---------- THE INPUT
(** * Timeline and splice engine of the video splicer (src/script.js)

    A shallow embedding of the pure utilities of [script.js] and of the
    part of the heap that [spliceSegments] touches.

    JavaScript numbers are modelled as exact rationals extended with
    [+Infinity], [-Infinity] and [NaN]: rounding of binary floating point
    and the sign of zero are not represented.  Finite values are canonical
    rationals ([Qc]), so equality of numbers is Leibniz equality. *)

From Stdlib Require Import QArith Qcanon Qround Lqa ZArith Lia Bool List Ascii.
From stdpp Require Import base decidable option list numbers strings pretty gmap.

Local Open Scope Z_scope.

(** ** Numbers *)

Inductive num : Type :=
  | Fin (q : Qc)
  | PInf
  | NInf
  | NaN.

Global Instance num_eq_dec : EqDecision num.
Proof. solve_decision. Defined.

Definition zero : num := Fin 0%Qc.

Definition of_Z (z : Z) : num := Fin (Qc_of_Z z).

(** the number literal [n / d] *)
Definition frac (n : Z) (d : positive) : num := Fin (Q2Qc (n # d)).

(** [Number.isFinite(x)] *)
Definition Number_isFinite (x : num) : bool :=
  match x with Fin _ => true | _ => false end.

(** truthiness of a number: [0] and [NaN] are falsy *)
Definition truthy (x : num) : bool :=
  match x with
  | Fin q => negb (bool_decide (q = 0%Qc))
  | PInf | NInf => true
  | NaN => false
  end.

(** [x || 0] *)
Definition or0 (x : num) : num := if truthy x then x else zero.

(** [x < y] and [x <= y]: any comparison with [NaN] is false *)
Definition ltb (x y : num) : bool :=
  match x, y with
  | NaN, _ | _, NaN => false
  | Fin a, Fin b => bool_decide (a < b)%Qc
  | NInf, NInf => false
  | NInf, _ => true
  | _, NInf => false
  | PInf, _ => false
  | Fin _, PInf => true
  end.

Definition leb (x y : num) : bool :=
  match x, y with
  | NaN, _ | _, NaN => false
  | Fin a, Fin b => bool_decide (a <= b)%Qc
  | NInf, _ => true
  | _, PInf => true
  | PInf, _ => false
  | Fin _, NInf => false
  end.

(** [x > y] is [y < x] *)
Definition gtb (x y : num) : bool := ltb y x.

(** [Math.max(x, y)] and [Math.min(x, y)]: [NaN] if either is [NaN] *)
Definition Math_max (x y : num) : num :=
  match x, y with
  | NaN, _ | _, NaN => NaN
  | _, _ => if ltb x y then y else x
  end.

Definition Math_min (x y : num) : num :=
  match x, y with
  | NaN, _ | _, NaN => NaN
  | _, _ => if ltb y x then y else x
  end.

Definition add (x y : num) : num :=
  match x, y with
  | NaN, _ | _, NaN => NaN
  | Fin a, Fin b => Fin (a + b)%Qc
  | PInf, NInf | NInf, PInf => NaN
  | PInf, _ | _, PInf => PInf
  | NInf, _ | _, NInf => NInf
  end.

Definition neg (x : num) : num :=
  match x with
  | Fin a => Fin (- a)%Qc
  | PInf => NInf
  | NInf => PInf
  | NaN => NaN
  end.

Definition sub (x y : num) : num := add x (neg y).

(** the sign of a number that is not [NaN]: [-1], [0] or [1] *)
Definition sign (x : num) : Z :=
  match x with
  | Fin a => if bool_decide (a < 0)%Qc then -1
             else if bool_decide (a = 0%Qc) then 0 else 1
  | PInf => 1
  | NInf => -1
  | NaN => 0
  end.

Definition inf_of_sign (s : Z) : num :=
  if s =? 0 then NaN else if s <? 0 then NInf else PInf.

Definition mul (x y : num) : num :=
  match x, y with
  | NaN, _ | _, NaN => NaN
  | Fin a, Fin b => Fin (a * b)%Qc
  | _, _ => inf_of_sign (sign x * sign y)
  end.

(** [x / y], zero taken as positive zero *)
Definition div (x y : num) : num :=
  match x, y with
  | NaN, _ | _, NaN => NaN
  | Fin a, Fin b =>
      if bool_decide (b = 0%Qc) then inf_of_sign (sign x) else Fin (a / b)%Qc
  | Fin _, _ => zero
  | _, Fin b => inf_of_sign (sign x * (if bool_decide (b < 0)%Qc then -1 else 1))
  | _, _ => NaN
  end.

(** [Math.floor(x)] *)
Definition Math_floor (x : num) : num :=
  match x with
  | Fin a => of_Z (Qfloor a)
  | _ => x
  end.

(** [clamp(value, min, max)] *)
Definition clamp (value lo hi : num) : num := Math_min (Math_max value lo) hi.

Global Arguments or0 : simpl never.
Global Arguments ltb : simpl never.
Global Arguments leb : simpl never.
Global Arguments gtb : simpl never.
Global Arguments Math_max : simpl never.
Global Arguments Math_min : simpl never.
Global Arguments add : simpl never.
Global Arguments sub : simpl never.
Global Arguments mul : simpl never.
Global Arguments div : simpl never.
Global Arguments Math_floor : simpl never.
Global Arguments clamp : simpl never.

(** ** Frame and time conversion *)

Definition DEFAULT_FPS : num := of_Z 30.

(** [normalizeFps(value, fallback = DEFAULT_FPS)]; [Number(value)] is the
    identity on numbers *)
Definition normalizeFps_with (value fallback : num) : num :=
  let parsed := value in
  if Number_isFinite parsed && gtb parsed zero then parsed else fallback.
--------------------
What you output should match every line above exactly.

(** * Timeline and splice engine of the video splicer (src/script.js)

    A shallow embedding of the pure utilities of [script.js] and of the
    part of the heap that [spliceSegments] touches.

    JavaScript numbers are modelled as exact rationals extended with
    [+Infinity], [-Infinity] and [NaN]: rounding of binary floating point
    and the sign of zero are not represented.  Finite values are canonical
    rationals ([Qc]), so equality of numbers is Leibniz equality. *)

From Stdlib Require Import QArith Qcanon Qround Lqa ZArith Lia Bool List Ascii.
From stdpp Require Import base decidable option list numbers strings pretty gmap.

Local Open Scope Z_scope.

(** ** Numbers *)

Inductive num : Type :=
  | Fin (q : Qc)
  | PInf
  | NInf
  | NaN.

Global Instance num_eq_dec : EqDecision num.
Proof. solve_decision. Defined.

Definition zero : num := Fin 0%Qc.

Definition of_Z (z : Z) : num := Fin (Qc_of_Z z).

(** the number literal [n / d] *)
Definition frac (n : Z) (d : positive) : num := Fin (Q2Qc (n # d)).

(** [Number.isFinite(x)] *)
Definition Number_isFinite (x : num) : bool :=
  match x with Fin _ => true | _ => false end.

(** truthiness of a number: [0] and [NaN] are falsy *)
Definition truthy (x : num) : bool :=
  match x with
  | Fin q => negb (bool_decide (q = 0%Qc))
  | PInf | NInf => true
  | NaN => false
  end.

(** [x || 0] *)
Definition or0 (x : num) : num := if truthy x then x else zero.

(** [x < y] and [x <= y]: any comparison with [NaN] is false *)
Definition ltb (x y : num) : bool :=
  match x, y with
  | NaN, _ | _, NaN => false
  | Fin a, Fin b => bool_decide (a < b)%Qc
  | NInf, NInf => false
  | NInf, _ => true
  | _, NInf => false
  | PInf, _ => false
  | Fin _, PInf => true
  end.

Definition leb (x y : num) : bool :=
  match x, y with
  | NaN, _ | _, NaN => false
  | Fin a, Fin b => bool_decide (a <= b)%Qc
  | NInf, _ => true
  | _, PInf => true
  | PInf, _ => false
  | Fin _, NInf => false
  end.

(** [x > y] is [y < x] *)
Definition gtb (x y : num) : bool := ltb y x.

(** [Math.max(x, y)] and [Math.min(x, y)]: [NaN] if either is [NaN] *)
Definition Math_max (x y : num) : num :=
  match x, y with
  | NaN, _ | _, NaN => NaN
  | _, _ => if ltb x y then y else x
  end.

Definition Math_min (x y : num) : num :=
  match x, y with
  | NaN, _ | _, NaN => NaN
  | _, _ => if ltb y x then y else x
  end.

Definition add (x y : num) : num :=
  match x, y with
  | NaN, _ | _, NaN => NaN
  | Fin a, Fin b => Fin (a + b)%Qc
  | PInf, NInf | NInf, PInf => NaN
  | PInf, _ | _, PInf => PInf
  | NInf, _ | _, NInf => NInf
  end.

Definition neg (x : num) : num :=
  match x with
  | Fin a => Fin (- a)%Qc
  | PInf => NInf
  | NInf => PInf
  | NaN => NaN
  end.

Definition sub (x y : num) : num := add x (neg y).

(** the sign of a number that is not [NaN]: [-1], [0] or [1] *)
Definition sign (x : num) : Z :=
  match x with
  | Fin a => if bool_decide (a < 0)%Qc then -1
             else if bool_decide (a = 0%Qc) then 0 else 1
  | PInf => 1
  | NInf => -1
  | NaN => 0
  end.

Definition inf_of_sign (s : Z) : num :=
  if s =? 0 then NaN else if s <? 0 then NInf else PInf.

Definition mul (x y : num) : num :=
  match x, y with
  | NaN, _ | _, NaN => NaN
  | Fin a, Fin b => Fin (a * b)%Qc
  | _, _ => inf_of_sign (sign x * sign y)
  end.

(** [x / y], zero taken as positive zero *)
Definition div (x y : num) : num :=
  match x, y with
  | NaN, _ | _, NaN => NaN
  | Fin a, Fin b =>
      if bool_decide (b = 0%Qc) then inf_of_sign (sign x) else Fin (a / b)%Qc
  | Fin _, _ => zero
  | _, Fin b => inf_of_sign (sign x * (if bool_decide (b < 0)%Qc then -1 else 1))
  | _, _ => NaN
  end.

(** [Math.floor(x)] *)
Definition Math_floor (x : num) : num :=
  match x with
  | Fin a => of_Z (Qfloor a)
  | _ => x
  end.

(** [clamp(value, min, max)] *)
Definition clamp (value lo hi : num) : num := Math_min (Math_max value lo) hi.

Global Arguments or0 : simpl never.
Global Arguments ltb : simpl never.
Global Arguments leb : simpl never.
Global Arguments gtb : simpl never.
Global Arguments Math_max : simpl never.
Global Arguments Math_min : simpl never.
Global Arguments add : simpl never.
Global Arguments sub : simpl never.
Global Arguments mul : simpl never.
Global Arguments div : simpl never.
Global Arguments Math_floor : simpl never.
Global Arguments clamp : simpl never.

(** ** Frame and time conversion *)

Definition DEFAULT_FPS : num := of_Z 30.

(** [normalizeFps(value, fallback = DEFAULT_FPS)]; [Number(value)] is the
    identity on numbers *)
Definition normalizeFps_with (value fallback : num) : num :=
  let parsed := value in
  if Number_isFinite parsed && gtb parsed zero then parsed else fallback.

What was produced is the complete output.